Free and frank opinions
Legislation:
Local Government Official Information and Meetings Act 1987
Section 7
Legislation display text:
Local Government Official Information and Meetings Act, s 7(2)(f)(i)
Agency:
City Council
Ombudsman:
Dame Beverley Wakem
Case number(s):
329595
Issue date:
Format:
HTML,
PDF,
Word
Language:
English

Disclosure of informal emails between councillors in highly sensitive context would inhibit future expression of free and frank opinions—s 7(2)(f)(i) provides good reason to withhold

A requester complained to the Chief Ombudsman when their request for communications between Auckland City Councillors in relation to the industrial dispute between Council-owned company Ports of New Zealand and the Maritime Union was refused. Part of the industrial dispute related to redundancies that would be occasioned as a result of the company’s decision to contract out its services to casual workers.

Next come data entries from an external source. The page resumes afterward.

(* ===== verification/Canonical.v ===== *)
(** * Canonical JSON determines the document

    The canonical form sorts members and reads numbers as floats; on documents
    whose strings are UTF-8 and whose integers are exact, two documents with one
    canonical form have the same members. *)

From S2P Require Import Prelude GoStd Json JsonValue Jwt Crypto.
Import Json JsonValue Crypto.

Module Canonical.

(** Integers that a float64 holds exactly. *)
Fixpoint exact (v : json) : Prop :=
  match v with
  | JInt z => (0 ≤ z ≤ 2 ^ 53)%Z
  | JArr l => foldr (λ x P, exact x ∧ P) True l
  | JObj l => foldr (λ kv P, exact kv.2 ∧ P) True l
  | _ => True
  end.
Definition clean (v : json) : Prop := wf v ∧ exact v.

(** The last member with a name. *)
Definition alook (k : string) (l : list (string * json)) : option json :=
  foldr (λ kv acc, match acc with Some v => Some v | None => if k =s kv.1 then Some kv.2 else None end) None l.

Lemma alook_app k l1 l2 :
  alook k (l1 ++ l2) = match alook k l2 with Some v => Some v | None => alook k l1 end.
Proof. induction l1 as [|kv l1 IH]; simpl; [by destruct (alook k l2)|]. rewrite IH. by destruct (alook k l2). Qed.

Lemma aget_of_pairs k l : aget k (of_pairs l) = alook k l.
Proof.
  unfold of_pairs. induction l as [|[k' v] l IH] using rev_ind; [done|].
  rewrite foldl_snoc, alook_app. simpl. destruct (String.eqb_spec k k') as [->|Hne].
  - apply aget_aset_eq.
  - by rewrite aget_aset_ne.
Qed.

Lemma alook_elem k v l : NoDup l.*1 → (k, v) ∈ l → alook k l = Some v.
Proof.
  induction l as [|[k' v'] l IH]; [by intros _ ?%elem_of_nil|]. simpl.
  intros [Hk Hn]%NoDup_cons [[= -> ->]|Hin]%elem_of_cons.
  - destruct (alook k' l) as [v|] eqn:E; [|by rewrite String.eqb_refl].
    exfalso. apply Hk. clear -E. induction l as [|[k2 v2] l IH]; [done|]. simpl in *.
    destruct (alook k' l) as [v'|]; [right; by apply IH|].
    destruct (String.eqb_spec k' k2) as [->|]; [left|done].
  - by rewrite IH.
Qed.
Lemma alook_notin k l : k ∉ l.*1 → alook k l = None.
Proof.
  induction l as [|[k' v'] l IH]; [done|]. simpl. intros [Hne Hni]%not_elem_of_cons.
  rewrite IH by done. by destruct (String.eqb_spec k k').
Qed.

(** ** Objects with sorted members *)

Lemma Forall_aset {A} (P : string * A → Prop) k v l : P (k, v) → Forall P l → Forall P (aset k v l).
Proof.
  intros Hk. induction 1 as [|[k' v'] l Hx Hl IH]; simpl; [by constructor|].
  destruct (k =s k'); [by constructor|]. destruct (key_lt k k'); by repeat constructor.
Qed.
Lemma Forall_foldl_aset {A} (P : string * A → Prop) l acc :
  Forall P l → Forall P acc → Forall P (foldl (λ acc kv, aset kv.1 kv.2 acc) acc l).
Proof.
  intros Hl. revert acc. induction Hl as [|[k v] l Hk _ IH]; intros acc Ha; [done|]. simpl.
  by apply IH, Forall_aset.
Qed.

Lemma key_lt_trans a b c : key_lt a b = true → key_lt b c = true → key_lt a c = true.
Proof.
  unfold key_lt, String.ltb. revert b c. induction a as [|x a IH]; intros [|y b] [|z c]; simpl; try done.
  unfold Ascii.compare. specialize (IH b c).
  destruct (N.compare_spec (Ascii.N_of_ascii x) (Ascii.N_of_ascii y)) as [E1|E1|E1];
    destruct (N.compare_spec (Ascii.N_of_ascii y) (Ascii.N_of_ascii z)) as [E2|E2|E2];
    destruct (N.compare_spec (Ascii.N_of_ascii x) (Ascii.N_of_ascii z)) as [E3|E3|E3]; try done; lia.
Qed.
Lemma key_lt_irrefl a : key_lt a a = false.
Proof.
  unfold key_lt, String.ltb. destruct (String.compare a a) eqn:E; [done| |done].
  pose proof (String.compare_antisym a a) as Ha. rewrite E in Ha. done.
Qed.
Lemma key_lt_total a b : a ≠ b → key_lt a b = false → key_lt b a = true.
Proof.
  unfold key_lt, String.ltb. rewrite (String.compare_antisym b a). intros Hne.
  destruct (String.compare a b) eqn:E; simpl; try done. intros _. by apply String.compare_eq_iff in E.
Qed.

Section Sorted.
Context {A : Type}.
Implicit Types l : list (string * A).
(** Every name is above [k]. *)
Definition above (k : string) l : Prop := Forall (λ kv, key_lt k kv.1 = true) l.
Fixpoint ksorted l : Prop :=
  match l with [] => True | kv :: l' => above kv.1 l' ∧ ksorted l' end.

Lemma above_trans k k' l : key_lt k k' = true → above k' l → above k l.
Proof. intros H Hl. eapply Forall_impl; [exact Hl|]. simpl. intros. by eapply key_lt_trans. Qed.
Lemma above_aset k k' v l : above k l → key_lt k k' = true → above k (aset k' v l).
Proof.
  intros Hl Hk. induction Hl as [|[k2 v2] l H2 Hl IH]; simpl; [by constructor|].
  destruct (k' =s k2); [by constructor|]. destruct (key_lt k' k2); by repeat constructor.
Qed.
Lemma ksorted_aset k v l : ksorted l → ksorted (aset k v l).
Proof.
  induction l as [|[k' v'] l IH]; simpl; [repeat constructor|]. intros [Ha Hs].
  destruct (String.eqb_spec k k') as [->|Hne]; [done|].
  destruct (key_lt k k') eqn:E; simpl.
  - split_and!; [|done..]. constructor; [done|]. by eapply above_trans.
  - split; [|by apply IH]. apply above_aset; [done|]. by apply key_lt_total.
Qed.
Lemma ksorted_foldl l acc : ksorted acc → ksorted (foldl (λ acc kv, aset kv.1 kv.2 acc) acc l).
Proof. revert acc. induction l as [|kv l IH]; intros acc Ha; [done|]. simpl. by apply IH, ksorted_aset. Qed.
Lemma ksorted_of_pairs l : ksorted (of_pairs l).
Proof. by apply ksorted_foldl. Qed.

Lemma aset_above k v l : above k l → aset k v l = (k, v) :: l.
Proof.
  destruct 1 as [|[k' v'] l Hk _]; [done|]. simpl in *.
  destruct (String.eqb_spec k k') as [->|]; [by rewrite key_lt_irrefl in Hk|]. by rewrite Hk.
Qed.
(** A sorted list is the object it describes. *)
Lemma aset_snoc k v l : ksorted (l ++ [(k, v)]) → aset k v l = l ++ [(k, v)].
Proof.
  induction l as [|[k' v'] l IH]; [done|]. simpl. intros [Ha Hs].
  assert (key_lt k' k = true) as Hk.
  { unfold above in Ha. rewrite Forall_app, Forall_singleton in Ha. by destruct Ha. }
  destruct (String.eqb_spec k k') as [->|]; [by rewrite key_lt_irrefl in Hk|].
  destruct (key_lt k k') eqn:E; [|by rewrite IH].
  pose proof (key_lt_trans _ _ _ Hk E) as Hc. by rewrite key_lt_irrefl in Hc.
Qed.
Lemma ksorted_app_l l1 l2 : ksorted (l1 ++ l2) → ksorted l1.
Proof.
  induction l1 as [|kv l1 IH]; [done|]. simpl. intros [Ha Hs]. split; [|by apply IH].
  unfold above in *. rewrite Forall_app in Ha. by destruct Ha.
Qed.
Lemma of_pairs_sorted l : ksorted l → of_pairs l = l.
Proof.
  unfold of_pairs. induction l as [|[k v] l IH] using rev_ind; [done|]. intros Hs.
  rewrite foldl_snoc, IH by (by eapply ksorted_app_l). by apply aset_snoc.
Qed.
End Sorted.

Section AnyOf.
Context `{Float64}.

Abbreviation any_elems l := (foldr (λ x acc, y ← any_of x; l' ← acc; Some (y :: l')) (Some []) l).
Abbreviation any_members l :=
  (foldr (λ (kv : string * json) acc, y ← any_of kv.2; l' ← acc; Some ((kv.1, y) :: l')) (Some []) l).

Definition converts (kv kv' : string * json) : Prop := kv.1 = kv'.1 ∧ any_of kv.2 = Some kv'.2.

Lemma any_elems_inv l l' : any_elems l = Some l' → Forall2 (λ x y, any_of x = Some y) l l'.
Proof.
  revert l'. induction l as [|x l IH]; intros l'; simpl; [by intros [= <-]|].
  destruct (any_of x) eqn:E; simpl; [|done]. destruct (any_elems l); simpl; [|done].
  intros [= <-]. constructor; [done|by apply IH].
Qed.
Lemma any_members_inv l l' : any_members l = Some l' → Forall2 converts l l'.
Proof.
  revert l'. induction l as [|[k x] l IH]; intros l'; simpl; [by intros [= <-]|].
  destruct (any_of x) eqn:E; simpl; [|done]. destruct (any_members l); simpl; [|done].
  intros [= <-]. constructor; [done|by apply IH].
Qed.

Lemma alook_converts k l l' : Forall2 converts l l' → alook k l' = alook k l ≫= any_of.
Proof.
  intros Hl. assert (match alook k l, alook k l' with
    | Some v, Some y => any_of v = Some y | None, None => True | _, _ => False end) as Hm.
  { induction Hl as [|[k1 v] [k2 y] l l' [Hk Hv] _ IH]; simpl in *; [done|]. subst.
    destruct (alook k l), (alook k l'); try done. by destruct (k =s k2). }
  destruct (alook k l), (alook k l'); simpl; done.
Qed.

(** Two objects with one canonical form agree on every member. *)
Lemma any_of_members l l' c :
  any_of (JObj l) = Some c → any_of (JObj l') = Some c →
  ∀ k, alook k l ≫= any_of = alook k l' ≫= any_of.
Proof.
  simpl. intros H1 H2 k.
  destruct (any_members l) as [m|] eqn:E1; [|done]. destruct (any_members l') as [m'|] eqn:E2; [|done].
  simpl in H1, H2. rewrite <-H2 in H1. injection H1 as H1.
  rewrite <-(alook_converts k _ _ (any_members_inv _ _ E1)), <-(alook_converts k _ _ (any_members_inv _ _ E2)).
  by rewrite <-!aget_of_pairs, H1.
Qed.

(** Strings and lists of strings are their own canonical form. *)
Lemma any_of_strs l : any_of (JArr (JStr <$> l)) = Some (JArr (JStr <$> l)).
Proof.
  simpl. assert (any_elems (JStr <$> l) = Some (JStr <$> l)) as ->; [|done].
  induction l as [|x l IH]; [done|]. cbn [fmap list_fmap foldr]. by rewrite IH.
Qed.

(** A sorted object of canonical values is its own canonical form. *)
Definition canonical (v : json) : Prop := any_of v = Some v.
Lemma canonical_JObj l : ksorted l → Forall (λ kv, canonical kv.2) l → canonical (JObj l).
Proof.
  intros Hs Hl. unfold canonical. simpl.
  assert (any_members l = Some l) as ->; [|simpl; by rewrite of_pairs_sorted].
  clear Hs. induction Hl as [|[k v] l Hv _ IH]; [done|]. simpl in *. by rewrite Hv, IH.
Qed.
Lemma canonical_JArr l : Forall canonical l → canonical (JArr l).
Proof.
  intros Hl. unfold canonical. simpl. assert (any_elems l = Some l) as ->; [|done].
  induction Hl as [|v l Hv _ IH]; [done|]. simpl. by rewrite Hv, IH.
Qed.
Lemma unmarshal_canonical v : wf v → canonical v → unmarshal_any (marshal v) = Ok v.
Proof. intros Hw Hc. unfold unmarshal_any. rewrite parse_marshal by done. by rewrite Hc. Qed.

Lemma wf_of_pairs l : Forall (λ kv, valid_utf8 kv.1 ∧ wf kv.2) l → wf (JObj (of_pairs l)).
Proof. intros Hl. apply wf_JObj. by apply Forall_foldl_aset. Qed.

(** [any_of] is total on exact values and keeps them well formed. *)
Lemma any_of_exact v : clean v → ∃ c, any_of v = Some c ∧ wf c.
Proof.
  remember (size v) as n eqn:Hn. revert v Hn. induction (lt_wf n) as [n _ IH].
  intros v -> [Hw He]. destruct v as [| | z | t | s | l | l]; try (eexists; split; [reflexivity|done]); try done.
  - simpl in *. destruct (Z.leb_spec (Z.abs z) (2 ^ 53)); [by eexists|lia].
  - assert (∃ l', any_elems l = Some l' ∧ Forall wf l') as (l' & El & Hl').
    { assert (∀ x, x ∈ l → ∃ c, any_of x = Some c ∧ wf c) as Hx.
      { intros x Hx. apply (IH (size x)); [pose proof (elems_size_elem x l Hx); simpl in *; lia|done|].
        split; [by eapply wf_elem|]. clear -Hx He. induction Hx; simpl in *; naive_solver. }
      clear -Hx. induction l as [|x l IHl]; [by exists []|]. simpl.
      destruct (Hx x ltac:(left)) as (c & -> & Hc).
      destruct IHl as (l' & -> & Hl'); [intros; apply Hx; by right|]. eexists; by split; [|constructor]. }
    exists (JArr l'). simpl. rewrite El. split; [done|by apply wf_JArr].
  - assert (∃ l', any_members l = Some l' ∧ Forall (λ kv, valid_utf8 kv.1 ∧ wf kv.2) l') as (l' & El & Hl').
    { assert (∀ kv, kv ∈ l → valid_utf8 kv.1 ∧ ∃ c, any_of kv.2 = Some c ∧ wf c) as Hx.
      { intros kv Hx. split; [clear -Hx Hw; induction Hx; simpl in *; naive_solver|].
        apply (IH (size kv.2)); [pose proof (members_size_elem kv l Hx); simpl in *; lia|done|].
        split; [by eapply wf_member|]. clear -Hx He. induction Hx; simpl in *; naive_solver. }
      clear -Hx. induction l as [|[k x] l IHl]; [by exists []|]. simpl.
      destruct (Hx (k, x) ltac:(left)) as (Hk & c & Hc0 & Hc). simpl in *. rewrite Hc0.
      destruct IHl as (l' & -> & Hl'); [intros; apply Hx; by right|]. eexists; by split; [|constructor]. }
    exists (JObj (of_pairs l')). simpl. rewrite El. split; [done|by apply wf_of_pairs].
Qed.

(** The canonical bytes determine the canonical value. *)
Lemma JCS_clean v : clean v → ∃ c, any_of v = Some c ∧ wf c ∧ JCS (Some v) = Ok (marshal c).
Proof.
  intros Hv. destruct (any_of_exact v Hv) as (c & Hc & Hw). exists c. split_and!; [done..|].
  unfold JCS, unmarshal_any. rewrite parse_marshal by apply Hv. by rewrite Hc.
Qed.
Lemma JCS_inj v v' b :
  clean v → clean v' → JCS (Some v) = Ok b → JCS (Some v') = Ok b →
  ∃ c, any_of v = Some c ∧ any_of v' = Some c.
Proof.
  intros Hv Hv'. destruct (JCS_clean v Hv) as (c & Hc & Hw & ->).
  destruct (JCS_clean v' Hv') as (c' & Hc' & Hw' & ->). intros [= <-] [= E].
  apply (f_equal parse) in E. rewrite !parse_marshal in E by done. injection E as ->. by exists c.
Qed.
End AnyOf.
End Canonical.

The Chief Ombudsman described the information at issue as relatively informal emails exchanged between councillors following the contracting-out decision. The emails did not represent the considered view of Council but the ‘sharing of free and frank opinion about the redundancies’.

The Chief Ombudsman formed the opinion that section 7(2)(f)(i) of the LGOIMA provided good reason to withhold the emails. There was a real and substantial risk that disclosure would make councillors more reluctant in future to express their views openly in this manner, which would prejudice the effective conduct of public affairs. The need for confidentiality was heightened by the highly sensitive context in which the communications took place. The public interest in disclosure did not outweigh the need to withhold the information in order to protect the free and frank exchange of opinions between councillors. The public interest was met by the disclosure of relatively detailed media releases about the progress of the dispute.

This case note is published under the authority of the Ombudsmen Rules 1989. It sets out an Ombudsman’s view on the facts of a particular case. It should not be taken as establishing any legal precedent that would bind an Ombudsman in future.